*Assigned task*.
Use the entries below and reproduce exactly the lines from the one containing "induction xs as" down to the one containing "let t := kv :: d in", both of them included.

━━ Exercise data ━━

Lemma mapM_Forall2 {S A B} (f : A -> M S B) (xs : list A) :
  forall s ys s', mapM f xs s = (Return ys, s') ->
  Forall2 (fun x y => exists s1 s2, f x s1 = (Return y, s2)) xs ys.
Proof.
  induction xs as [|x xs IH]; simpl; intros s ys s' H.
  - unfold ret in H. injection H as <- _. constructor.
  - unfold bind in H. destruct (f x s) as [[y|e] s1] eqn:Ex; [|discriminate].
    destruct (mapM f xs s1) as [[zs|e] s2] eqn:Exs; [|discriminate].
    unfold ret in H. injection H as <- _.
    constructor; [eauto|]. eapply IH; eauto.
Qed.

Lemma fold_marker_step (ms : list pyval) :
  forall acc, fold_left marker_step ms acc = acc ++ markers_spec (PyList ms).
Proof.
  induction ms as [|m ms IH]; intros acc; simpl.
  - now rewrite app_nil_r.
  - rewrite IH. simpl in *.
    destruct m as [| | | |s| |d]; simpl; try reflexivity.
    + now rewrite <- app_assoc.
    + unfold py_or.
      destruct (truthy (py_get d "markerId"));
        [destruct (py_get d "markerId")|destruct (py_get d "id")];
        simpl; try reflexivity; now rewrite <- app_assoc.
Qed.

(** What [_convert_topic] does with a non-empty object: it converts the
    attached children in order, then assembles the topic. *)
Lemma _convert_topic_dict (kv : string * pyval) (d : list (string * pyval)) (w : World) :
  let t := kv :: d in
  match mapM _convert_topic (attached_children t) w with
  | (Return converted, w') =>
      exists r, _convert_topic (PyDict t) w = (Return (PyDict r), w') /\
                py_get r "id" = py_get_default t "id" (PyStr "") /\
                py_get r "title" = py_get t "title" /\
                py_get r "markers" = PyList (markers_spec (py_get_default t "markers" (PyList []))) /\
                py_get r "topics" = PyList (legacy_children t ++ converted)
  | (Raise e, w') => _convert_topic (PyDict t) w = (Raise e, w')
  end.
Proof.
  intros t. rewrite _convert_topic_unfold.
  unfold convert_topic_body, attached_children, legacy_children.
  change (negb (truthy (PyDict t))) with false. cbv iota.
  assert (Hm : match py_get_default t "markers" (PyList []) with
               | PyList ms => fold_left marker_step ms []
               | _ => []
               end = markers_spec (py_get_default t "markers" (PyList []))).
  { destruct (py_get_default t "markers" (PyList [])); try reflexivity.
    now rewrite fold_marker_step. }
  rewrite Hm. clear Hm.
  set (conv := match py_get t "children" with
               | PyDict children =>
                   match py_get children "attached" with
                   | PyList attached => mapM _convert_topic attached
                   | _ => ret []
                   end
               | _ => ret []
               end).
  assert (Hc : conv = mapM _convert_topic
                        match py_get t "children" with
                        | PyDict children =>
                            match py_get children "attached" with
                            | PyList attached => attached
                            | _ => []
                            end
                        | _ => []
                        end).
  { unfold conv. destruct (py_get t "children"); try reflexivity.
    destruct (py_get kvs "attached"); reflexivity. }
  rewrite Hc. clear Hc conv.
  set (attached := match py_get t "children" with
                   | PyDict children =>
                       match py_get children "attached" with
                       | PyList attached => attached
                       | _ => []
                       end
                   | _ => []
                   end).
  destruct (mapM _convert_topic attached w) as [[converted|e] w'] eqn:E.
  - eexists. split; [unfold bind; rewrite E; reflexivity|]. repeat split.
  - unfold bind. rewrite E. reflexivity.
Qed.

(** A falsy value gives the placeholder topic, with the next random draw
    as the source of its identifier. *)
Lemma _convert_topic_falsy (t : pyval) (w : World) :
  truthy t = false ->
  _convert_topic t w =
    (Return (empty_topic (fresh_topic_id (urandom w (urandom_pos w)))),
     set_urandom_pos w (S (urandom_pos w))).
Proof.
  intros H. rewrite _convert_topic_unfold. unfold convert_topic_body.
  rewrite H. reflexivity.
Qed.

(** A truthy value that is not an object has no [get]. *)
Lemma _convert_topic_not_dict (t : pyval) (w : World) :
  truthy t = true -> is_dict t = false ->
  _convert_topic t w = (Raise AttributeError, w).
Proof.
  intros H D. rewrite _convert_topic_unfold. unfold convert_topic_body.
  rewrite H. destruct t; try reflexivity; discriminate.
Qed.

End NormalizerFacts.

━━━

*Final answer*.
  induction xs as [|x xs IH]; simpl; intros s ys s' H.
  - unfold ret in H. injection H as <- _. constructor.
  - unfold bind in H. destruct (f x s) as [[y|e] s1] eqn:Ex; [|discriminate].
    destruct (mapM f xs s1) as [[zs|e] s2] eqn:Exs; [|discriminate].
    unfold ret in H. injection H as <- _.
    constructor; [eauto|]. eapply IH; eauto.
Qed.

Lemma fold_marker_step (ms : list pyval) :
  forall acc, fold_left marker_step ms acc = acc ++ markers_spec (PyList ms).
Proof.
  induction ms as [|m ms IH]; intros acc; simpl.
  - now rewrite app_nil_r.
  - rewrite IH. simpl in *.
    destruct m as [| | | |s| |d]; simpl; try reflexivity.
    + now rewrite <- app_assoc.
    + unfold py_or.
      destruct (truthy (py_get d "markerId"));
        [destruct (py_get d "markerId")|destruct (py_get d "id")];
        simpl; try reflexivity; now rewrite <- app_assoc.
Qed.

(** What [_convert_topic] does with a non-empty object: it converts the
    attached children in order, then assembles the topic. *)
Lemma _convert_topic_dict (kv : string * pyval) (d : list (string * pyval)) (w : World) :
  let t := kv :: d in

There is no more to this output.